Summary: The Relationship between Organizational Learning Practices and the Learning Organization
Name: Patricia A. Machun
Date: May 1, 2010
Reference: Tseng, C &McLean, G (2008). The relationship between organizational learning practices and the learning organization. Retrieved April 29, 2010, from ERIC #:
ED501670.
http://www.eric.ed.gov/ERICWebPortal/custom/portlets/recordDetails/detailmini.jsp?_nfpb=true&_&ERICExtSearch_SearchValue_0=ED501670&ERICExtSearch_SearchType_0=no&accno=ED501670
Problem
By not recognizing the importance of the organizational learning process, the learning/training department will not be able to meet the needs of the organization nor allow for its employees growth and development. Companies need to have a more conceptual understanding of how the training department prepares, presents and reviews its learning objectives.
Context
The authors performed an integrative literature review from 48 sources that included journal articles, papers and online entries.
The goal of the research was to answer three questions:
1. What is the relationship between organizational learning practices and the learning organization?
2. What are the components of organizational learning practices for fostering the learning organization?
3. What is the conceptual framework for connecting organizational learning practices and the learning organization?
Findings
Organizational learning occurs by using a blend of concepts and notions.

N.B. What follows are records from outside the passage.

Definition create_org (req : CreateOrgRequest) : handler :=
  answer OK POrg bad_request (Manager.create_org (co_org_id req) (co_display_name req)).
Definition list_orgs : handler := answer OK POrgs bad_request Manager.list_orgs.
Definition get_org (org_id : string) : handler :=
  answer OK POrg not_found (Manager.get_org org_id).
Definition update_org (org_id : string) (req : UpdateOrgRequest) : handler :=
  answer OK POrg not_found (Manager.update_org org_id (uo_display_name req) (uo_quotas req)).
Definition delete_org (org_id : string) : handler :=
  answer OK (λ _, PUnit) not_found (Manager.delete_org org_id).
Definition create_formation (org_id : string) (req : CreateFormationRequest) : handler :=
  answer CREATED PFormation bad_request
    (Manager.create_formation mgr org_id (cf_app_id req)
       (default default_enrollment_policy (cf_enrollment_policy req))).
Definition list_formations (org_id : string) : handler :=
  answer OK PFormations not_found (Manager.list_formations org_id).
Definition get_formation (org_id app_id : string) : handler :=
  answer OK PFormation not_found (Manager.get_formation org_id app_id).
Definition delete_formation (org_id app_id : string) : handler :=
  answer OK (λ _, PUnit) not_found (Manager.delete_formation org_id app_id).
End Handlers.
End orgs.

(** ** tokens.rs *)
Module tokens.
Section Handlers.
Context `{HexLib} `{AeadLib} `{MeshLib} (mgr : TenantManager).

Definition create_token (org_id : string) (req : CreateTokenRequest) : handler :=
  answer CREATED PToken bad_request
    (Manager.create_token org_id (ct_app_id req) (ct_label req) (ct_max_uses req) (ct_expires_at req)).
Definition list_tokens (org_id app_id : string) : handler :=
  answer OK PTokens not_found (Manager.list_tokens org_id app_id).
Definition get_token (org_id token_id : string) : handler :=
  answer OK PToken not_found (Manager.get_token org_id token_id).
Definition revoke_token (org_id token_id : string) : handler :=
  answer OK PToken bad_request (Manager.revoke_token org_id token_id).
Definition delete_token (org_id token_id : string) : handler :=
  answer OK (λ _, PUnit) not_found (Manager.delete_token org_id token_id).
End Handlers.
End tokens.
Definition aggregate `{HashIter} (samples : list RequestSample) (scenario : string)
    (concurrency duration_secs : Z) : LoadTestReport :=
  let total_requests := zlen samples in
  let successful := zlen (filter (λ s, rs_status s < 400) samples) in
  let all_latencies := sorted_latencies samples in
  let endpoints := sort_by_key (λ e, - es_count e) (endpoint_stats <$> hm_iter (by_endpoint samples)) in {|
  lr_scenario := scenario;
  lr_concurrency := concurrency;
  lr_duration_secs := duration_secs;
  lr_total_requests := total_requests;
  lr_successful := successful;
  lr_failed := total_requests - successful;
  lr_throughput_rps := f64_div (f64_of total_requests) (actual_duration samples duration_secs);
  lr_p50_us := percentile all_latencies 50;
  lr_p95_us := percentile all_latencies 95;
  lr_p99_us := percentile all_latencies 99;
  lr_max_us := default 0 (last all_latencies);
  lr_mean_us := mean all_latencies;
  lr_error_breakdown := error_breakdown samples;
  lr_endpoints := endpoints;
  lr_samples := samples;
|}.

(** ** The server under test *)
Definition test_config (db_path : string) : GatewayConfig := {|
  bind_addr := "127.0.0.1:0";
  storage := Redb db_path;
  cdc := {| nats_url := None; kafka_brokers := None |};
  ui_dir := None;
  admin_token := None;
  kek := None;
  kms_key_arn := None;
  vault_addr := None;
  vault_token := None;
  vault_transit_key := None;
  mesh_brokers := [];
  mesh_poll_interval_ms := 5000;
|}.

(** ** Operations *)
Inductive Operation :=
| CreateOrg | GetOrg | ListOrgs | CreateFormation | GetFormation | ListFormations
| DeleteFormation | CreateToken | ListTokens | CreateSink | ListSinks | ToggleSink | HealthCheck.
#[export] Instance operation_eqdec : EqDecision Operation.
Proof. solve_decision. Defined.

Record WorkerState := {
  worker_id : Z;
  ws_org_id : string;
  app_ids : list string;
  token_ids : list string;
  sink_ids : list string;
  formation_counter : Z;
}.
Definition WorkerState_new (worker_id : Z) (org_id : string) : WorkerState := {|
  worker_id := worker_id; ws_org_id := org_id; app_ids := []; token_ids := []; sink_ids := [];
  formation_counter := 0 |}.
(** A run has a worker for each unit of concurrency, each with an organization
    of its own, or in the multi-org scenario the organizations in turn; it panics
    exactly when the multi-org scenario is asked for without organizations. *)
Theorem plan_spec c scenario orgs :
  (plan c scenario orgs = None ↔ scenario = "multi-org"%string ∧ orgs ≤ 0 ∧ 0 < c) ∧
  ∀ ws, plan c scenario orgs = Some ws →
    zlen ws = Z.max 0 c ∧
    ∀ i, 0 ≤ i < c → ws !! Z.to_nat i = Some
      (if decide (scenario = "multi-org"%string)
       then (i, "org-" +:+ fmt_dec (i mod orgs), "mixed"%string)
       else (i, "worker-org-" +:+ fmt_dec i, scenario)).
Proof.
  assert (∀ i, 0 ≤ i < c → (scenario = "multi-org"%string → 0 < orgs) →
    worker_of c scenario orgs i = Some
      (if decide (scenario = "multi-org"%string)
       then (i, "org-" +:+ fmt_dec (i mod orgs), "mixed"%string)
       else (i, "worker-org-" +:+ fmt_dec i, scenario))) as Hw.
  { intros i Hi Ho. unfold worker_of. pose proof (org_ids_length c scenario orgs) as Hlen.
    pose proof (org_ids_lookup c scenario orgs) as Hl. case_decide as Hs.
    - specialize (Ho Hs). rewrite Hlen, Z.max_r by lia.
      destruct (Z.eqb_spec orgs 0); [lia|]. rewrite Hl by (apply Z.mod_pos_bound; lia). done.
    - by rewrite Hl. }
  destruct (decide (scenario = "multi-org"%string ∧ orgs ≤ 0 ∧ 0 < c)) as [(-> & Ho & Hc)|Hno].
  - assert (plan c "multi-org" orgs = None) as ->; [|by split].
    unfold plan. replace c with (1 + (c - 1)) by lia. rewrite seqZ_app by lia. cbn.
    unfold worker_of at 1. cbn -[zlen org_ids].
    rewrite (proj2 (Z.eqb_eq _ 0)); [done|]. rewrite org_ids_length, decide_True by done. lia.
  - assert (0 < c → scenario = "multi-org"%string → 0 < orgs) as Hpos.
    { intros Hc Hs. destruct (Z.lt_ge_cases 0 orgs); [done|]. by destruct Hno. }
    assert (∃ ws, plan c scenario orgs = Some ws) as [ws Ews].
    { unfold plan. apply mapM_is_Some_2, Forall_forall. intros i Hi%elem_of_seqZ.
      eexists. apply Hw; [lia|apply Hpos; lia]. }
    rewrite Ews. split; [by split|]. intros ? [= <-]. unfold plan in Ews.
    apply mapM_Some_1 in Ews. split.
    + unfold zlen. rewrite <-(Forall2_length _ _ _ Ews), length_seqZ. lia.
    + intros i Hi. destruct (Forall2_lookup_l _ _ _ (Z.to_nat i) i Ews) as (w & Ew & Hwi).
      { rewrite lookup_seqZ_lt by lia. f_equal. lia. }
      rewrite Hw in Hwi; [|done|apply Hpos; lia]. by rewrite Ew, <-Hwi.
Qed.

The first notion of learning is experiential, where a learner builds a basis of new skills or information using existing knowledge and experience as the foundation. Second is action learning where real problems are solved within the context of learning. Third is informal learning, where the learner takes the organizational knowledge a step further by going outside the formal structure to keeps themselves abreast of updates in their field of expertise. The final notion is communities of practice. Members of the community or team are brought together by common activities and learn through mutual engagement.
There are a number of interactive relationships on how an employee learns new concepts, what the company’s learning practices are and the training department’s structure.
What should be important for the organization is recognizing learning is a collective experience based on single-lop learning and double loop learning. With single loop learning, goals, values, frameworks and action strategies are taken for granted the organizational learning practices are based on the individual level with continuous learning with dialogue and inquiry being the main ingredient. Double loop learning recognizes an organization needs to be good at knowledge generation and understand the flow of know-how will keep the company viable and successful.
Recommendations
For a company to transform itself from a traditional organization to one that is orientated toward the growth and development of its employees, upper management must embrace learning in individual, team and across all organizational levels. In the process of strengthening their employees, an organization will also strengthen itself.
I completely agree with the findings. Part of any organization’s success is tied to the quality of their employees. Even the best employee can improve with knowledge. Non-learning based organizations do not understand that learning needs to be measured, reviewed and analyzed while recognizing the different types of training and what roles they play in successful training. How a learning organization is set up is as important as the organizational learning.